Because in the end, she knows well enough that Baoyi is right: her brother is no longer here, and it is her own fault.
The two of them sit in the dark until morning, and when at last the Empress cries herself to sleep, the Moon carries her back to her room.
MINAMI SAKURA
NINE
When all of this is over—when the dead have been buried, when Empress Yuuka has given her speech honoring them, when the Qorin leave for the Silver Steppes—Minami Sakura decides she will return home.

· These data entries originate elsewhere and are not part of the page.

(** X8.  Whatever products.csv held, when [deduplicate_csv] can read it
    the file it leaves has the field names as its header and at most one
    row for each key: the rows read back from it have keys that differ two
    by two.  When it cannot read the file, the file stays as it was. *)
Theorem dedup_keys_distinct env key_field names st t :
  csv st = Some t →
  (readable env t → writable env →
   ∃ kept,
     csv (deduplicate_csv env key_field names st).2 = Some (names :: kept)
     ∧ Csv.dict_reader (names :: kept) = Csv.read_row names <$> kept
     ∧ NoDup (Csv.get key_field <$> Csv.dict_reader (names :: kept)))
  ∧ (¬ readable env t →
     csv (deduplicate_csv env key_field names st).2 = Some t).
Proof.
  intros Hcsv.
  assert (Run : csv (deduplicate_csv env key_field names st).2
                = Some (deduped env key_field names t)).
  { rewrite deduplicate_csv_run. simpl. by rewrite Hcsv. }
  rewrite Run. clear Run.
  split; [|intros U; by rewrite deduped_unreadable].
  intros R W. rewrite deduped_readable by done.
  destruct (dedup_shape key_field names t) as (kept & E & D).
  exists kept. split; [by rewrite E|].
  assert (F : Csv.dict_reader (names :: kept) = Csv.read_row names <$> kept).
  { unfold Csv.dict_reader. f_equal.
    assert (B : ∀ l, l ∈ kept → l ≠ [])
      by (intros l; by eapply deduplicated_not_blank).
    clear D E. induction kept as [|l kept IH]; [done|].
    rewrite filter_cons_True by (apply B; left).
    f_equal. apply IH. intros l' ?. apply B. by right. }
  rewrite F. split; [done|].
  rewrite <- list_fmap_compose. by destruct D as (_ & _ & ND).
Qed.

(** X8 on a file with a repeated key, an empty key and a blank line. *)
Lemma dedup_keys_distinct_witness :
  ∃ kept,
    csv (deduplicate_csv env_shop "key" ["key"; "v"]
           (with_csv [["key"; "v"]; ["A"; "1"]; []; [""; "2"]; ["A"; "3"]])).2
    = Some (["key"; "v"] :: kept)
    ∧ Csv.dict_reader (["key"; "v"] :: kept)
      = Csv.read_row ["key"; "v"] <$> kept
    ∧ NoDup (Csv.get "key" <$> Csv.dict_reader (["key"; "v"] :: kept)).
Proof.
  apply (proj1 (dedup_keys_distinct env_shop "key" ["key"; "v"]
                  (with_csv [["key"; "v"]; ["A"; "1"]; []; [""; "2"];
                             ["A"; "3"]])
                  [["key"; "v"]; ["A"; "1"]; []; [""; "2"]; ["A"; "3"]]
                  eq_refl)).
  - split; reflexivity.
  - reflexivity.
Defined.

Lemma kept_from_no_key key_field hdr seen lines :
  key_field ∉ hdr → kept_from key_field hdr seen lines = [].
Proof.
  intros N. induction lines as [|l lines IH]; [done|]. simpl.
  unfold key_of. by rewrite get_read_missing.
Qed.

(** X9.  When the first line of products.csv does not name the key field,
    no row has a key and [deduplicate_csv] leaves the header alone in the
    file: every row is lost.  So it goes with a products.csv that is there
    but empty when [scrape] starts: the header is not written, the first
    row appended is read as the header, and the crawl of the shop ends with
    a store that holds no book. *)
Theorem dedup_without_key_column :
  (∀ key_field names hdr lines,
     key_field ∉ hdr →
     dedup_table key_field names (hdr :: lines) = [names])
  ∧ csv (scrape env_shop 5 (with_csv [])).2 = Some [fieldnames].
Proof.
  split; [|by vm_compute].
  intros key_field names hdr lines N.
  by rewrite dedup_table_kept, kept_from_no_key.
Qed.

(** X9 on a file whose header has another name for the key. *)
Lemma dedup_without_key_column_witness :
  dedup_table "title" ["title"; "price"]
    [["name"; "price"]; ["A Light in the Attic"; "51.77"]]
  = [["title"; "price"]].
Proof.
  apply (proj1 dedup_without_key_column).
  apply (bool_decide_unpack _). by vm_compute.
Defined.

Section LongRow.

Variables (key_field : string) (names : list string).

Local Abbreviation K := (key_of key_field names).

Lemma kept_from_app seen l1 l2 :
  kept_from key_field names seen (l1 ++ l2)
  = kept_from key_field names seen l1
    ++ kept_from key_field names
         (seen ++ ((λ l, default "" (K l))
                     <$> kept_from key_field names seen l1)) l2.
Proof.
  revert seen. induction l1 as [|l l1 IH]; intros seen.
  { simpl. by rewrite app_nil_r. }
  simpl. destruct (K l) as [k|] eqn:E; [|apply IH].
  destruct (Text.truthy k && negb (bool_decide (k ∈ seen))); [|apply IH].
  simpl. rewrite IH, E. simpl. by rewrite <- app_assoc.
Qed.

Lemma writerows_stop rows r later :
  (Csv.writerows names rows).2 = true →
  Csv.rest r ≠ None →
  Csv.writerows names (rows ++ r :: later) = ((Csv.writerows names rows).1, false).
Proof.
  intros Hok Hr. induction rows as [|r0 rows IH]; simpl in *.
  - unfold Csv.writerow. rewrite (bool_decide_eq_false_2 (Csv.rest r = None))
      by done. by rewrite andb_false_r.
  - destruct (Csv.writerow names r0) as [l|e]; [|done].
    destruct (Csv.writerows names rows) as [ls ok]. simpl in *.
    by rewrite IH.
Qed.

(** X10.  A line with more cells than the header has names stops the
    rewriting: when such a line brings a new key, [writerow] refuses it
    with [ValueError], and the file is left with the rows kept before it.
    The line itself and every row after it are lost. *)
Theorem dedup_stops_at_long_row before long after :
  NoDup names →
  Forall (λ l, length l = length names) before →
  (length names < length long)%nat →
  usable_key (K long) →
  (∀ l, l ∈ before → K l ≠ K long) →
  dedup_table key_field names (names :: before ++ long :: after)
  = names :: kept_from key_field names [] before.
Proof.
  intros ND Hb Hlong (k & Ek & Nk) Hnew.
  rewrite dedup_table_kept, kept_from_app. simpl app.
  assert (U : Forall (uniform names) (kept_from key_field names [] before)).
  { apply Forall_forall. intros l Hin. apply record_uniform; [done|].
    eapply Forall_forall in Hb; [done|].
    eapply elem_of_sublist; [done|apply kept_sublist]. }
  cbn [kept_from]. rewrite Ek.
  assert (T : Text.truthy k
              && negb (bool_decide
                         (k ∈ (λ l, default "" (K l))
                                <$> kept_from key_field names [] before))
              = true).
  { apply takes_iff. split; [done|].
    intros (l & El & Hl)%list_elem_of_fmap.
    destruct (kept_keys _ _ _ _ _ Hl) as (k' & Ek' & _).
    apply (Hnew l); [eapply elem_of_sublist; [done|apply kept_sublist]|].
    rewrite Ek, Ek'. rewrite Ek' in El. simpl in El. by subst. }
  rewrite T, fmap_app, fmap_cons.
  rewrite writerows_stop; [by rewrite writerows_read_uniform| |].
  - by rewrite writerows_read_uniform.
  - unfold Csv.read_row. simpl.
    by rewrite (proj2 (Nat.ltb_lt _ _) Hlong).
Qed.

End LongRow.

(** X10 on a store whose second row has a cell too many. *)
Lemma dedup_stops_at_long_row_witness :
  dedup_table "key" ["key"; "v"]
    (["key"; "v"] :: [["A"; "1"]] ++ ["B"; "2"; "x"] :: [["C"; "3"]])
  = ["key"; "v"] :: kept_from "key" ["key"; "v"] [] [["A"; "1"]].
Proof.
  apply dedup_stops_at_long_row.
  - apply (bool_decide_unpack _). by vm_compute.
  - by repeat constructor.
  - simpl. lia.
  - exists "B". split; [by vm_compute|done].
  - intros l ->%list_elem_of_singleton. by vm_compute.
Defined.

(** ** The crawl, page by page *)

(** X11.  When the listing page [scrape] starts from cannot be fetched, the
    loop ends at once: three requests, no append and no save.  The
    checkpoint is left as it was, so the next run starts from the same
    page; the store is deduplicated, if it can be read, and [scrape]
    returns. *)
Theorem listing_failure_keeps_checkpoint env fuel st url :
  url ≠ "" →
  header_ready env st →
  start_url (loaded (checkpoint st)) = Ok (JStr url) →
  (∀ n, non_success (net env n url)) →
  scrape env (S fuel) st
  = (Ok true,
     {| requests := requests st + 3; appends := appends st;
        saves := saves st;
        csv := Some (deduped env "title" fieldnames
                       (default [fieldnames] (csv st)));
        checkpoint := checkpoint st;
        trace := trace st ++ [EGet url; ESleep; EGet url; ESleep; EGet url;
                              EDedup] |}).
Proof.
  intros N Hr R F. rewrite (scrape_resolved env (S fuel) st url R).
  assert (G : ∀ s, retry_get env url s
                   = (Ok None,
                      {| requests := requests s + 3; appends := appends s;
                         saves := saves s; csv := csv s;
                         checkpoint := checkpoint s;
                         trace := trace s ++ [EGet url; ESleep; EGet url;
                                              ESleep; EGet url] |})).
  { intros s. apply retry_get_exhausted. intros n soup.
    by apply non_success_not_200. }
  unfold scrape_from. rewrite bind_run, ensure_csv_header_run.
  destruct st as [rq ap sv cs ck tr]. simpl.
  assert (L : ∀ s, (crawl_loop env (S fuel) 0 url ≫= λ ended : bool,
                    if ended
                    then deduplicate_csv env "title" fieldnames;; mret true
                    else mret false) s
                   = (Ok true,
                      {| requests := requests s + 3; appends := appends s;
                         saves := saves s;
                         csv := deduped env "title" fieldnames <$> csv s;
                         checkpoint := checkpoint s;
                         trace := trace s ++ [EGet url; ESleep; EGet url;
                                              ESleep; EGet url; EDedup] |})).
  { intros s. rewrite bind_run. cbn [crawl_loop].
    rewrite (proj2 (truthy_ne url) N). cbn [negb].
    rewrite bind_run, (crawl_page_failed env _ _ _ _ (G _)).
    unfold mret, io_ret. cbn iota beta.
    rewrite bind_run, deduplicate_csv_run. simpl.
    by rewrite <- app_assoc. }
  destruct cs as [t|]; simpl.
  - by rewrite L.
  - destruct Hr as [Hr|Hr]; [done|]. simpl in Hr. rewrite Hr.
    by rewrite L.
Qed.

(** X11 on a server that answers 500 to everything, at a first run. *)
Lemma listing_failure_keeps_checkpoint_witness :
  scrape (env_status 500) 1 fresh
  = (Ok true,
     {| requests := 3; appends := 0; saves := 0;
        csv := Some [fieldnames];
        checkpoint := CkAbsent;
        trace := [EGet BASE_URL; ESleep; EGet BASE_URL; ESleep;
                  EGet BASE_URL; EDedup] |}).
Proof.
  apply (listing_failure_keeps_checkpoint (env_status 500) 0 fresh BASE_URL).
  - done.
  - right. reflexivity.
  - reflexivity.
  - intros n. simpl. lia.
Defined.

She tells Otgar this on the night before her departure. They are together in the rooms Baoyi has provided them—gifts given with a polite smile and an unspoken desire for them to leave. Otgar is reading over the lines Sakura wrote that day at the lectern, her deel half unbuttoned. Her skin looks like polished wood when the light shines upon it, and Sakura finds herself thinking—not for the first time—that it would be lovely to paint her.
“I’m going back home,” Sakura says to her.
Otgar smirks. She doesn’t look up from the lines. “Which home?”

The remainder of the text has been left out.